◆ **MATERIAL SUPPLIED**:
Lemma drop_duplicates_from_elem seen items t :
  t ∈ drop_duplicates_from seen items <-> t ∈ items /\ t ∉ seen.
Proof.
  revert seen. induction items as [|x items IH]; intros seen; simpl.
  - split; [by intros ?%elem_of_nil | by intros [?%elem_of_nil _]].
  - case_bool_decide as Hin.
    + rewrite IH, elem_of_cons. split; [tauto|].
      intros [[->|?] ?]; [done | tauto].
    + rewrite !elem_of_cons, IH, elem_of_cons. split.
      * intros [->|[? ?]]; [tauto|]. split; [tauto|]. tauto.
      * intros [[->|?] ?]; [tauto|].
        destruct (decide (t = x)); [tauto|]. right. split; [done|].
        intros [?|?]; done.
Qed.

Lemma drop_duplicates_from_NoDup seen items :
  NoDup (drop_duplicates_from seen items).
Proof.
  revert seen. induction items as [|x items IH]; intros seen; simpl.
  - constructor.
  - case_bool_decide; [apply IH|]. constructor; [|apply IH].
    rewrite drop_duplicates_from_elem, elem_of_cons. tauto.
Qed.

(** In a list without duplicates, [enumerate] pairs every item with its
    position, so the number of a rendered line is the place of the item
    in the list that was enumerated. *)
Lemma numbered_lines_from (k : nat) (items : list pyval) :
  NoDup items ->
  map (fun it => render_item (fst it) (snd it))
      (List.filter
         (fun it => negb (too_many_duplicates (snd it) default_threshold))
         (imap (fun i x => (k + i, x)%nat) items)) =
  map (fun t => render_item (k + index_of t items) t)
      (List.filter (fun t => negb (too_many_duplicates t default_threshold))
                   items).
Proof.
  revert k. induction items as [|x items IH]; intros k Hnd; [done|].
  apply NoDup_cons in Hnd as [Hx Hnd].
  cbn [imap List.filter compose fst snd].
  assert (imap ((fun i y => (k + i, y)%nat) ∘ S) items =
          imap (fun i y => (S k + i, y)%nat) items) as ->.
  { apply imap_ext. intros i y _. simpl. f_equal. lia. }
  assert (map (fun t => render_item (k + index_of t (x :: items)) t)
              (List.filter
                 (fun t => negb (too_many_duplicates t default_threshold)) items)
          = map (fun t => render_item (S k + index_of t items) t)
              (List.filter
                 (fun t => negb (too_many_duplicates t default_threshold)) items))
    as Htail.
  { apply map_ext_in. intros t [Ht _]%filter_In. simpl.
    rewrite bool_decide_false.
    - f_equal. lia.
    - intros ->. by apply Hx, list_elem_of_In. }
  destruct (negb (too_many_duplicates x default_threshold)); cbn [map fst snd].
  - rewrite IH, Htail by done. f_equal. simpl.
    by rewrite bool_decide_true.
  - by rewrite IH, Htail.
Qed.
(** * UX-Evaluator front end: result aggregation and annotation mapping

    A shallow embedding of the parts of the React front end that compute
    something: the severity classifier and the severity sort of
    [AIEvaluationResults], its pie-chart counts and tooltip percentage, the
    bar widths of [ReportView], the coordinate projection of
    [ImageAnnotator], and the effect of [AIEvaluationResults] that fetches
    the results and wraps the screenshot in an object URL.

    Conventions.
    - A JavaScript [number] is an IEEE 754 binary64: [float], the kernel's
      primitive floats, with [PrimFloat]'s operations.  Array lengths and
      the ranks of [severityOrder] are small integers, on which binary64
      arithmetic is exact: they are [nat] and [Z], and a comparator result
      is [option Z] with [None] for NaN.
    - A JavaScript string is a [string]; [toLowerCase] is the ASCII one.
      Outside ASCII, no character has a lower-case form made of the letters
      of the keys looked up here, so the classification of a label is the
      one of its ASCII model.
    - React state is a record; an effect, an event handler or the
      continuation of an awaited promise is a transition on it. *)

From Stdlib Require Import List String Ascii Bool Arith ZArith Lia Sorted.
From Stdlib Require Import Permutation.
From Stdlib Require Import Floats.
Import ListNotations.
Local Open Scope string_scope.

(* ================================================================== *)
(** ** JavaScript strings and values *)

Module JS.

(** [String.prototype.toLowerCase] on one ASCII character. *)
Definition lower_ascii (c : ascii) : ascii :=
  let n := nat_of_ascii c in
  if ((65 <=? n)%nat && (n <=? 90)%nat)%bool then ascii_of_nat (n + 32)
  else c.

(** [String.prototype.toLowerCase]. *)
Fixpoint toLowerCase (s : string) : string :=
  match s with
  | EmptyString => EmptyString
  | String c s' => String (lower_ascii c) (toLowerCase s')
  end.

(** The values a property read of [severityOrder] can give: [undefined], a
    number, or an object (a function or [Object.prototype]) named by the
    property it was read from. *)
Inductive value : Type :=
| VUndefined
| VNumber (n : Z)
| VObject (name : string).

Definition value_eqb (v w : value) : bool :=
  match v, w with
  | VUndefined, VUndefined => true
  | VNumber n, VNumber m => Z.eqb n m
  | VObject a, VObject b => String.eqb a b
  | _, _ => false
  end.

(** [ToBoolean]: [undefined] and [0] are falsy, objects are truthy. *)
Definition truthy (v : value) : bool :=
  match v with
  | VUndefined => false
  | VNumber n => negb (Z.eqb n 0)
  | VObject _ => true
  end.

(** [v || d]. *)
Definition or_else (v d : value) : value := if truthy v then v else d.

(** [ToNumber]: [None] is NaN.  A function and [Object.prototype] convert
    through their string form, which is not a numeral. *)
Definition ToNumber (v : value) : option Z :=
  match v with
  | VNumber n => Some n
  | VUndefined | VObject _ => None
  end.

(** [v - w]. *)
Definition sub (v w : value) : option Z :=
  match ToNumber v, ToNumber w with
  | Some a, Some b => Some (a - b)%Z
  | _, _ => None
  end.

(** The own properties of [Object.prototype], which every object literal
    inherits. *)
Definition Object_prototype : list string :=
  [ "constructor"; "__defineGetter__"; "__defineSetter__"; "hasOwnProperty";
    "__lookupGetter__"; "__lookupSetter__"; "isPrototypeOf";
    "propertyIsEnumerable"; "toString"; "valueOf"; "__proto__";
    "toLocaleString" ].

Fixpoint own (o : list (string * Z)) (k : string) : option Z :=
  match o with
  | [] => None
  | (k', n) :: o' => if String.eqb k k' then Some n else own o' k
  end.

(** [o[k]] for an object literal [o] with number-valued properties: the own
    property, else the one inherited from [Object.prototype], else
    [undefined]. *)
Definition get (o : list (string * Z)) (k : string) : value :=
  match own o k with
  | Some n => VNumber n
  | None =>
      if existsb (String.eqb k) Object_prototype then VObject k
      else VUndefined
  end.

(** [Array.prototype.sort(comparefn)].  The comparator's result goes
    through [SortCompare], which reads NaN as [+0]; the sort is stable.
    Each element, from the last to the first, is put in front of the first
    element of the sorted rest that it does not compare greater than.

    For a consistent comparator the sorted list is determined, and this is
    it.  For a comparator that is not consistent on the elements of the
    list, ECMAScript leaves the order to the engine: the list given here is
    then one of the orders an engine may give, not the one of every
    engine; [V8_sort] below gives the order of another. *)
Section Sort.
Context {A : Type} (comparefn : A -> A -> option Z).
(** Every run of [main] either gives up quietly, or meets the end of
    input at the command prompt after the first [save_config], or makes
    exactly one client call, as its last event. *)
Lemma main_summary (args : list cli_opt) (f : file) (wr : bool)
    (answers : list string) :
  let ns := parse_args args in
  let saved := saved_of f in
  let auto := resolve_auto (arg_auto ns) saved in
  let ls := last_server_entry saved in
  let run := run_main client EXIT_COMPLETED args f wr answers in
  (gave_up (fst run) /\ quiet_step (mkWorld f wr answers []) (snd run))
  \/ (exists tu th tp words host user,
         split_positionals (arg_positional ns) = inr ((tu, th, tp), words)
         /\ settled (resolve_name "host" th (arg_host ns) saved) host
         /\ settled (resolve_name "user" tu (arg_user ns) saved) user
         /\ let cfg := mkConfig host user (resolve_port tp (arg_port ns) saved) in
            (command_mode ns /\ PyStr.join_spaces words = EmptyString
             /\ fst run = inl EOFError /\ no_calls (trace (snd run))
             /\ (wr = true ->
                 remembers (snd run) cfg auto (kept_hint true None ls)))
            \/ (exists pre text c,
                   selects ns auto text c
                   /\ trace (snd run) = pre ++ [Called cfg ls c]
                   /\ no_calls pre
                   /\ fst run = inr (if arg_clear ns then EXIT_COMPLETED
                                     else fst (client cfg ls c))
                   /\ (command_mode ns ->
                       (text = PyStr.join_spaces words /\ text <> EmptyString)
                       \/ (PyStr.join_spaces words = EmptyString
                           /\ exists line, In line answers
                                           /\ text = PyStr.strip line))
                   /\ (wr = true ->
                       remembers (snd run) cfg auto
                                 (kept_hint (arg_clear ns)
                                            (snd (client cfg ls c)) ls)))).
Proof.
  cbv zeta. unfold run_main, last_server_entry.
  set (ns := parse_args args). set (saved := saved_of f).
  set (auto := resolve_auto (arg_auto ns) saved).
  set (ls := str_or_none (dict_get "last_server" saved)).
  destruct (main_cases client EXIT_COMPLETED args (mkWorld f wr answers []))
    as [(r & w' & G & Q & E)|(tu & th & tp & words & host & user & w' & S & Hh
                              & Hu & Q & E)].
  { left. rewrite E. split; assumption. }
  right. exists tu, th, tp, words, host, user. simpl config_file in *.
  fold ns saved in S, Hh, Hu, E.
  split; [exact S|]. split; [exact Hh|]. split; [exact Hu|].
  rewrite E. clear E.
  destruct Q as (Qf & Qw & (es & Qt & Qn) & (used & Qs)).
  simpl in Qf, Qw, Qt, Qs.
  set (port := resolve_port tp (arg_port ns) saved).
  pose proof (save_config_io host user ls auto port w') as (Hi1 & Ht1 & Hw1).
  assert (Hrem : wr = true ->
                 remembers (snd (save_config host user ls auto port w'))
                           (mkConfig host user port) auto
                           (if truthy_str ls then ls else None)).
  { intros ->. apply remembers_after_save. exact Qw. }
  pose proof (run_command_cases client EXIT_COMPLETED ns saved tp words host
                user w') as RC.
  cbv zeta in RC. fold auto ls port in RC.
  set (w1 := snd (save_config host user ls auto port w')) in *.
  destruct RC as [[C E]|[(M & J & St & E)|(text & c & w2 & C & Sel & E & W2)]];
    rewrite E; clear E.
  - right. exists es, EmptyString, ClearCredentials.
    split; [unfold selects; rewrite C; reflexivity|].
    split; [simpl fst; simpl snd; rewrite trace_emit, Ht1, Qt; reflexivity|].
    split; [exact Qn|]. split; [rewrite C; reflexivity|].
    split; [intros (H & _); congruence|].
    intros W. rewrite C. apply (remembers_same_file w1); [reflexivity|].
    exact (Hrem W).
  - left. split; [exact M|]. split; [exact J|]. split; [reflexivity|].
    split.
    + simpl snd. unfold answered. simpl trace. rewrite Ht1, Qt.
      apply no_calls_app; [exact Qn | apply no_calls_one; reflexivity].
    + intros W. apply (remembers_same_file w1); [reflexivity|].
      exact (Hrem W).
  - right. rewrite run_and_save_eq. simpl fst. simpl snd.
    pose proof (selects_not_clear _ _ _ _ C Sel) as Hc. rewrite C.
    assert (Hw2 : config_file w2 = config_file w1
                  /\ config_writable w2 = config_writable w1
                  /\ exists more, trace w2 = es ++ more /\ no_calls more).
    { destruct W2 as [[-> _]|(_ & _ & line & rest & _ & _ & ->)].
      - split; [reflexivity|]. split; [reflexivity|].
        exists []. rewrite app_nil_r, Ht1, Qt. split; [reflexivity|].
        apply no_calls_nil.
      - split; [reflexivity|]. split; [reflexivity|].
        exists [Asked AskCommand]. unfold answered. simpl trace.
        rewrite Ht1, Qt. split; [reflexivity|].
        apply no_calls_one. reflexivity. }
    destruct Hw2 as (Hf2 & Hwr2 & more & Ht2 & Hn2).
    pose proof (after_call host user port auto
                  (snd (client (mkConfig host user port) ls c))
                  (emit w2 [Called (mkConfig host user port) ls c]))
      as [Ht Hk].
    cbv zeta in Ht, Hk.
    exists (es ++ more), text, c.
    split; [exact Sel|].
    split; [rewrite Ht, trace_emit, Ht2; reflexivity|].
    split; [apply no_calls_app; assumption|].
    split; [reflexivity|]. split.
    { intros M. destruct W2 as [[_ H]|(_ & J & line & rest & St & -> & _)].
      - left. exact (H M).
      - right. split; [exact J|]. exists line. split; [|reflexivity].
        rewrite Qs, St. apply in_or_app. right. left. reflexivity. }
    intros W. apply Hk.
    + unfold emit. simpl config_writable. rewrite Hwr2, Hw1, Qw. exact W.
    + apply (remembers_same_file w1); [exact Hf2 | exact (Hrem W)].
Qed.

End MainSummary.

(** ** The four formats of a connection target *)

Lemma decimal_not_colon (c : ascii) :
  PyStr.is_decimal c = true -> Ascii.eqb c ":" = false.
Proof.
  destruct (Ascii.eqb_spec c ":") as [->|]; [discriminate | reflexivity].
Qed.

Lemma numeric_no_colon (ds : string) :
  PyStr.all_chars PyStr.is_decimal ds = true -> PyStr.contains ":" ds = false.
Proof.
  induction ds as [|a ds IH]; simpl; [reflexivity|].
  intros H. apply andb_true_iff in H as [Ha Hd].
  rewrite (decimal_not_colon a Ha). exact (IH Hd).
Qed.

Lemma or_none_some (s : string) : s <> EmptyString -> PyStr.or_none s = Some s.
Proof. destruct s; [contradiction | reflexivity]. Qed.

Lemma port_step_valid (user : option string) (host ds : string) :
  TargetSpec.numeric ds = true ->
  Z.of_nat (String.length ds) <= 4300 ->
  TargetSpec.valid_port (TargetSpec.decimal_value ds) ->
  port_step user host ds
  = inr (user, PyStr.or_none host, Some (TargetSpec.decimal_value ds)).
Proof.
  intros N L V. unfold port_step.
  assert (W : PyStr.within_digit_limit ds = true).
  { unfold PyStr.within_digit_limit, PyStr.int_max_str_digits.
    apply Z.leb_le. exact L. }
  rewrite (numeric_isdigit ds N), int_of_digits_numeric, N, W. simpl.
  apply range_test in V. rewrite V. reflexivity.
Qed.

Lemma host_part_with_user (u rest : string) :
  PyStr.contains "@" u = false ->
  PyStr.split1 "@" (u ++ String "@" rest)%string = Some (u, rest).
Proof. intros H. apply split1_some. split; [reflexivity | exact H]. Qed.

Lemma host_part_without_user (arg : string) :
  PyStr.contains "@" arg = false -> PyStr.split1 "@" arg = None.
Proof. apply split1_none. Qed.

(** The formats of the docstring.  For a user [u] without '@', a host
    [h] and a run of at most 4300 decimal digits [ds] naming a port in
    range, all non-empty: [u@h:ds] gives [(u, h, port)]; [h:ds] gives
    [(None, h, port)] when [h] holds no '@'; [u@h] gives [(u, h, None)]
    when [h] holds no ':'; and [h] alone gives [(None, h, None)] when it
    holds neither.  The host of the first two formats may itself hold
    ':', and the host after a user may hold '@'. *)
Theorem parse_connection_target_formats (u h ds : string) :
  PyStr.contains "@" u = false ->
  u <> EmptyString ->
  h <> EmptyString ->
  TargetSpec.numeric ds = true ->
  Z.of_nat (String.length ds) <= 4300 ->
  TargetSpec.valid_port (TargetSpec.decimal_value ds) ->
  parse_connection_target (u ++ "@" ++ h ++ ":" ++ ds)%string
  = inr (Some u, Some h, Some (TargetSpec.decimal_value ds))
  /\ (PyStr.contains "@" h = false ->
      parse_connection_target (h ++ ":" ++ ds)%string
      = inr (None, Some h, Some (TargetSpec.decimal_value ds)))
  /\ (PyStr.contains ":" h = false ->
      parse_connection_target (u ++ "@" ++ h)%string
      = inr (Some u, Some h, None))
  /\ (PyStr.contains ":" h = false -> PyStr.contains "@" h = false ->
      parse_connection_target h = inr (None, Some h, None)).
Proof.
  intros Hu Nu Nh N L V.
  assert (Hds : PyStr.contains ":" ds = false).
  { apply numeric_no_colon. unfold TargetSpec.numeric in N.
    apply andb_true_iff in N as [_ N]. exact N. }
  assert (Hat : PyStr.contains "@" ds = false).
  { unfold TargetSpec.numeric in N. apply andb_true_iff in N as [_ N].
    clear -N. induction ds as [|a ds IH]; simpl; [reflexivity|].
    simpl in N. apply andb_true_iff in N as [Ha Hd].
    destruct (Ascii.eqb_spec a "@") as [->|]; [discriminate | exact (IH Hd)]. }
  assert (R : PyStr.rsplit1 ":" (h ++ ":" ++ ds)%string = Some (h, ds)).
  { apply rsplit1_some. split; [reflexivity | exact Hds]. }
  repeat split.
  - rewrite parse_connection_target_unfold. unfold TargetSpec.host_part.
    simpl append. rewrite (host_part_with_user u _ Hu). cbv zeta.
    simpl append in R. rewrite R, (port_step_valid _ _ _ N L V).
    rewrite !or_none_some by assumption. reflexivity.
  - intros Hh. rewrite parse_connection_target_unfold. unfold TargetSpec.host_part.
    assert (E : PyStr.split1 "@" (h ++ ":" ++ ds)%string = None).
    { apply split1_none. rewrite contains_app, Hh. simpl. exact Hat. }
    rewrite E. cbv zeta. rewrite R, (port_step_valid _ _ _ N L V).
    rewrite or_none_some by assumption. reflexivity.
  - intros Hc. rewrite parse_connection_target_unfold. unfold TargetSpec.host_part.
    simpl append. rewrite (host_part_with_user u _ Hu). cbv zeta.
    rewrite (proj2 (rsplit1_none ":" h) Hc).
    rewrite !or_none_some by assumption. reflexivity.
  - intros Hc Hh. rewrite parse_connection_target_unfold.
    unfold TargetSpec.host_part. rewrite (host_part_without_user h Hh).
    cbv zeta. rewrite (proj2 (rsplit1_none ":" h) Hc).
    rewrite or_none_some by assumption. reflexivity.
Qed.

◆ **PROBLEM TO SOLVE**: Check each line of the listing above for the word "here". Then state how many lines have it, and nothing further.

◆ **FINAL ANSWER**: 2